** Opening Information block **
(* ===== verification/IssuePlan.v ===== *)
(** * Issue plans

    [workflow-runtime/src/issue_plan.rs]: [build_todo_plan] checks the cards,
    the titles and the explicit edges, orders the cards when the edges are
    acyclic and reports the cycles when they are not, and renders the plan
    within its bound.  The outer [option] is the panics of the code (a missing
    key, an exhausted loop), which the theorem excludes. *)

From S2P Require Import Prelude Json Text Order TypedProtocol IssueCard IssueScc IssueOrder.

(*| runtime/issue_plan.rs 14-14 ISSUE_PLAN_MAX_CARDS *)
Definition ISSUE_PLAN_MAX_CARDS : nat := 64.
(*| runtime/issue_plan.rs 16-16 ISSUE_PLAN_MAX_EDGES *)
Definition ISSUE_PLAN_MAX_EDGES : nat := ISSUE_PLAN_MAX_CARDS * ISSUE_PLAN_MAX_CARDS.
(*| runtime/issue_plan.rs 17-17 ISSUE_PLAN_MAX_RENDERED_BYTES *)
Definition ISSUE_PLAN_MAX_RENDERED_BYTES : Z := 32768.

(*| runtime/issue_plan.rs 79-100 IssuePlanError *)
Inductive IssuePlanError :=
| TooManyCards | TooManyEdges
| DuplicateCardId (id : string) | UnknownEdgeEndpoint (id : string) | InvalidEdgeEndpoint
| MissingTitle (id : string) | ExtraTitle (id : string) | DuplicateTitle (id : string)
| EmptyTitle | RenderedTooLarge.
(*| runtime/issue_plan.rs 103-120 IssuePlanError::fmt *)
Definition plan_error_text (e : IssuePlanError) : string :=
  match e with
  | TooManyCards => "issue plan exceeds its card bound"
  | TooManyEdges => "issue plan exceeds its explicit edge bound"
  | DuplicateCardId id => "duplicate issue-card id: " +:+ id
  | UnknownEdgeEndpoint id => "explicit issue edge names unknown card " +:+ id
  | InvalidEdgeEndpoint => "explicit issue edge endpoint is invalid"
  | MissingTitle id => "missing title for card " +:+ id
  | ExtraTitle id => "extra title for unknown card " +:+ id
  | DuplicateTitle id => "duplicate title for card " +:+ id
  | EmptyTitle => "issue-plan title is empty or too large"
  | RenderedTooLarge => "issue plan render exceeds its bound"
  end.

(*| runtime/issue_plan.rs 21-24 IssuePlanTitle *)
Record IssuePlanTitle := mk_Title { title_id : string; title_text : string }.
(*| runtime/issue_plan.rs 28-39 IssuePlanTitle::new *)
Definition IssuePlanTitle_new (id title : string) : result IssuePlanError IssuePlanTitle :=
  map_err (λ _, EmptyTitle) (validate_field id);;
  if is_blank title || any_control title || (4 * 1024 <? str_len title)%Z then Err EmptyTitle
  else Ok (mk_Title id title).

(*| runtime/issue_plan.rs 44-47 ExplicitIssueEdge *)
Record ExplicitIssueEdge := mk_Edge { predecessor_id : string; dependent_id : string }.
(*| runtime/issue_plan.rs 51-64 ExplicitIssueEdge::new *)
Definition ExplicitIssueEdge_new (predecessor dependent : string) : result IssuePlanError ExplicitIssueEdge :=
  map_err (λ _, InvalidEdgeEndpoint) (validate_field predecessor);;
  map_err (λ _, InvalidEdgeEndpoint) (validate_field dependent);;
  Ok (mk_Edge predecessor dependent).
** Closing Information block **
■ **Instructions to follow**: Every line in the records has to be written out again exactly.

■ **Result**:
(* ===== verification/IssuePlan.v ===== *)
(** * Issue plans

    [workflow-runtime/src/issue_plan.rs]: [build_todo_plan] checks the cards,
    the titles and the explicit edges, orders the cards when the edges are
    acyclic and reports the cycles when they are not, and renders the plan
    within its bound.  The outer [option] is the panics of the code (a missing
    key, an exhausted loop), which the theorem excludes. *)

From S2P Require Import Prelude Json Text Order TypedProtocol IssueCard IssueScc IssueOrder.

(*| runtime/issue_plan.rs 14-14 ISSUE_PLAN_MAX_CARDS *)
Definition ISSUE_PLAN_MAX_CARDS : nat := 64.
(*| runtime/issue_plan.rs 16-16 ISSUE_PLAN_MAX_EDGES *)
Definition ISSUE_PLAN_MAX_EDGES : nat := ISSUE_PLAN_MAX_CARDS * ISSUE_PLAN_MAX_CARDS.
(*| runtime/issue_plan.rs 17-17 ISSUE_PLAN_MAX_RENDERED_BYTES *)
Definition ISSUE_PLAN_MAX_RENDERED_BYTES : Z := 32768.

(*| runtime/issue_plan.rs 79-100 IssuePlanError *)
Inductive IssuePlanError :=
| TooManyCards | TooManyEdges
| DuplicateCardId (id : string) | UnknownEdgeEndpoint (id : string) | InvalidEdgeEndpoint
| MissingTitle (id : string) | ExtraTitle (id : string) | DuplicateTitle (id : string)
| EmptyTitle | RenderedTooLarge.
(*| runtime/issue_plan.rs 103-120 IssuePlanError::fmt *)
Definition plan_error_text (e : IssuePlanError) : string :=
  match e with
  | TooManyCards => "issue plan exceeds its card bound"
  | TooManyEdges => "issue plan exceeds its explicit edge bound"
  | DuplicateCardId id => "duplicate issue-card id: " +:+ id
  | UnknownEdgeEndpoint id => "explicit issue edge names unknown card " +:+ id
  | InvalidEdgeEndpoint => "explicit issue edge endpoint is invalid"
  | MissingTitle id => "missing title for card " +:+ id
  | ExtraTitle id => "extra title for unknown card " +:+ id
  | DuplicateTitle id => "duplicate title for card " +:+ id
  | EmptyTitle => "issue-plan title is empty or too large"
  | RenderedTooLarge => "issue plan render exceeds its bound"
  end.

(*| runtime/issue_plan.rs 21-24 IssuePlanTitle *)
Record IssuePlanTitle := mk_Title { title_id : string; title_text : string }.
(*| runtime/issue_plan.rs 28-39 IssuePlanTitle::new *)
Definition IssuePlanTitle_new (id title : string) : result IssuePlanError IssuePlanTitle :=
  map_err (λ _, EmptyTitle) (validate_field id);;
  if is_blank title || any_control title || (4 * 1024 <? str_len title)%Z then Err EmptyTitle
  else Ok (mk_Title id title).

(*| runtime/issue_plan.rs 44-47 ExplicitIssueEdge *)
Record ExplicitIssueEdge := mk_Edge { predecessor_id : string; dependent_id : string }.
(*| runtime/issue_plan.rs 51-64 ExplicitIssueEdge::new *)
Definition ExplicitIssueEdge_new (predecessor dependent : string) : result IssuePlanError ExplicitIssueEdge :=
  map_err (λ _, InvalidEdgeEndpoint) (validate_field predecessor);;
  map_err (λ _, InvalidEdgeEndpoint) (validate_field dependent);;
  Ok (mk_Edge predecessor dependent).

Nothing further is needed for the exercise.